### Work to complete
From the entries below, reproduce exactly the line containing "do allow_users tokenID uids ;;", the line containing "Definition Delete (c", and every line in between, with nothing added.

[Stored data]

——

(* ===== verification/ContextApi.v ===== *)
(** Context tokens and what they open: [services/api/internal/handler]
    ([contexttokens/handler.go], [contexttokens/token.go],
    [contexturl/context.go], [contexturl/token.go], [upload/upload.go],
    [query/query.go]).

    A goroutine a handler starts ([last_used_at], the cache fill) runs here at
    the point where it is started; it can fail without being noticed. *)

From S2P Require Import Prelude GoStr Sha256 JobToken Store JobStore AccountStore ContextStore HttpUtil Scope RepoApi Services.

(** * Definitions *)

Module ContextTokens.
Import JobStore AccountStore ContextStore Scope Ownership CliToken.

Definition ErrInvalidBody : string := "invalid request body".
Definition ErrInternal : string := "internal error".
Definition errRepoNotFound : string := "repository not found".
Definition errInvalidExpiry : string := "expires_at must be a valid RFC3339 timestamp".
Definition errInvalidID : string := "cannot parse UUID".

(** [generateToken]: [encoded] is the base64 text of the random bytes, [None]
    when the generator fails. *)
Definition generateToken (encoded : option string) : option string := (fun e => "zf_ctx_" +:+ e) <$> encoded.

Definition visibility_of_text (s : string) : option ContextVisibility :=
  if decide (s = "public") then Some ContextVisibilityPublic
  else if decide (s = "private") then Some ContextVisibilityPrivate
  else if decide (s = "protected") then Some ContextVisibilityProtected
  else None.

Record createTokenRequest := mkCreateTokenRequest {
  ctr_Label : string;
  ctr_ExpiresAt : option string;
  ctr_Visibility : string;
  ctr_AllowedUsers : list string
}.

Record createTokenResponse := mkCreateTokenResponse {
  cts_ID : string;
  cts_RawToken : string;
  cts_Label : string;
  cts_Visibility : ContextVisibility;
  cts_CreatedAt : Z;
  cts_ExpiresAt : option Z
}.

Section Handlers.
Context `{UUIDCodec} `{Validator} `{TimeCodec}.

Definition validate_createToken (b : createTokenRequest) : list FieldError :=
  check_field "Visibility" [("oneof", "public private protected",
    bool_decide (ctr_Visibility b = "") || tag_oneof ["public"; "private"; "protected"] (ctr_Visibility b))].

Definition List_ (c : Ctx) (repoParam : string) : M World (Resp (list (ContextToken * Z))) :=
  match uuid_scan repoParam with
  | None => ret (Fail StatusBadRequest errInvalidID)
  | Some repoID =>
      try _ <- VerifyRepoOwnership repoID (OrgIDFromContext c)
        catch e => ret (Fail StatusNotFound errRepoNotFound) ;;
      try tokens <- query (ListContextTokensByRepo repoID)
        catch e => ret (Fail StatusInternalServerError ErrInternal) ;;
      ret (Reply StatusOK tokens)
  end.

(** The loops over user ids: an id that does not parse is skipped, a failing
    insertion is ignored. *)
Definition allow_users (token : uuid) (uids : list string) : M World unit :=
  for_range uids (fun uid =>
    match UUIDFromString uid with
    | None => ret tt
    | Some userID => _ <- insert_stmt (InsertContextTokenAllowedUser token userID) ;; ret tt
    end).

(** From the parsed expiry on. *)
Definition Create_insert (c : Ctx) (repoID : uuid) (b : createTokenRequest) (visibility : ContextVisibility)
    (raw : string) (expiresAt : option Z) : M World (Resp createTokenResponse) :=
  try tok <- insert_stmt (InsertContextToken (mkInsertContextTokenParams repoID None (OrgIDFromContext c) None
               (SHA256Hash raw) (NULLIF_empty (ctr_Label b)) expiresAt visibility))
    catch e => ret (Fail StatusInternalServerError ErrInternal) ;;
  do (if bool_decide (visibility = ContextVisibilityProtected) && (0 <? Z.of_nat (length (ctr_AllowedUsers b)))
      then allow_users (ct_ID tok) (ctr_AllowedUsers b) else ret tt) ;;
  ret (Reply StatusCreated (mkCreateTokenResponse (uuid_text (ct_ID tok)) raw (default "" (ct_Label tok))
                              (ct_Visibility tok) (ct_CreatedAt tok) (ct_ExpiresAt tok))).

(** [Create]; [rand] is the encoded random text. *)
Definition Create (c : Ctx) (rand : option string) (repoParam : string) (body : option createTokenRequest) :
    M World (Resp createTokenResponse) :=
  match uuid_scan repoParam with
  | None => ret (Fail StatusBadRequest errInvalidID)
  | Some repoID =>
      try _ <- VerifyRepoOwnership repoID (OrgIDFromContext c)
        catch e => ret (Fail StatusNotFound errRepoNotFound) ;;
      match body with
      | None => ret (Fail StatusBadRequest ErrInvalidBody)
      | Some b =>
          match Struct (validate_createToken b) with
          | Err msg => ret (Fail StatusBadRequest msg)
          | Ok _ =>
              let visibility := if decide (ctr_Visibility b = "") then Some ContextVisibilityPublic
                                else visibility_of_text (ctr_Visibility b) in
              match generateToken rand with
              | None => ret (Fail StatusInternalServerError ErrInternal)
              | Some raw =>
                  match ctr_ExpiresAt b with
                  | Some text =>
                      match time_parse text with
                      | None => ret (Fail StatusBadRequest errInvalidExpiry)
                      | Some t =>
                          match visibility with
                          | Some v => Create_insert c repoID b v raw (Some t)
                          | None => ret (Fail StatusInternalServerError ErrInternal)  (* refused by the enum type *)
                          end
                      end
                  | None =>
                      match visibility with
                      | Some v => Create_insert c repoID b v raw None
                      | None => ret (Fail StatusInternalServerError ErrInternal)
                      end
                  end
              end
          end
      end
  end.

(** [UpdateAllowedUsers]: the list may be absent ([nil]) or empty, which the
    tags [required] and [min=1] tell apart. *)
Definition UpdateAllowedUsers (c : Ctx) (tokenParam : string) (body : option (option (list string))) : M World (Resp unit) :=
  match uuid_scan tokenParam with
  | None => ret (Fail StatusBadRequest errInvalidID)
  | Some tokenID =>
      match body with
      | None => ret (Fail StatusBadRequest ErrInvalidBody)
      | Some None => ret (Fail StatusBadRequest (formatErrors [mkFieldError "UserIDs" "required" ""]))
      | Some (Some []) => ret (Fail StatusBadRequest (formatErrors [mkFieldError "UserIDs" "min" "1"]))
      | Some (Some uids) =>
          try _ <- exec (ReplaceContextTokenAllowedUsers tokenID)
            catch e => ret (Fail StatusInternalServerError ErrInternal) ;;
          do allow_users tokenID uids ;;
          ret (Reply StatusNoContent tt)
      end
  end.

Definition ListAllowedUsers (tokenParam : string) : M World (Resp (list (ContextTokenAllowedUser * User))) :=
  match uuid_scan tokenParam with
  | None => ret (Fail StatusBadRequest errInvalidID)
  | Some tokenID =>
      try users <- query (ListContextTokenAllowedUsers tokenID)
        catch e => ret (Fail StatusInternalServerError ErrInternal) ;;
      ret (Reply StatusOK users)
  end.

Definition Delete (c : Ctx) (tokenParam : string) : M World (Resp unit) :=
  match uuid_scan tokenParam with
  | None => ret (Fail StatusBadRequest errInvalidID)
  | Some tokenID =>
      try _ <- exec (DeleteContextTokenForOrg tokenID (OrgIDFromContext c))
        catch e => ret (Fail StatusInternalServerError ErrInternal) ;;
      ret (Reply StatusNoContent tt)
  end.

End Handlers.
End ContextTokens.

(** ** [contexturl/context.go] *)
Module ContextURL.
Import JobStore AccountStore ContextStore CliToken.

Definition ErrInternal : string := "internal error".
Definition errNotFound : string := "context token not found".
Definition errExpired : string := "context token has expired".
Definition errSnapshotNotFound : string := "no snapshot available for this token".
Definition errSnapshotOutdated : string := "snapshot outdated: re-run zigzag --upload to generate a v2 snapshot".
Definition errAuthRequired : string := "authentication required for this context token".
Definition errForbidden : string := "you do not have access to this context token".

——

### Task response
          do allow_users tokenID uids ;;
          ret (Reply StatusNoContent tt)
      end
  end.

Definition ListAllowedUsers (tokenParam : string) : M World (Resp (list (ContextTokenAllowedUser * User))) :=
  match uuid_scan tokenParam with
  | None => ret (Fail StatusBadRequest errInvalidID)
  | Some tokenID =>
      try users <- query (ListContextTokenAllowedUsers tokenID)
        catch e => ret (Fail StatusInternalServerError ErrInternal) ;;
      ret (Reply StatusOK users)
  end.

Definition Delete (c : Ctx) (tokenParam : string) : M World (Resp unit) :=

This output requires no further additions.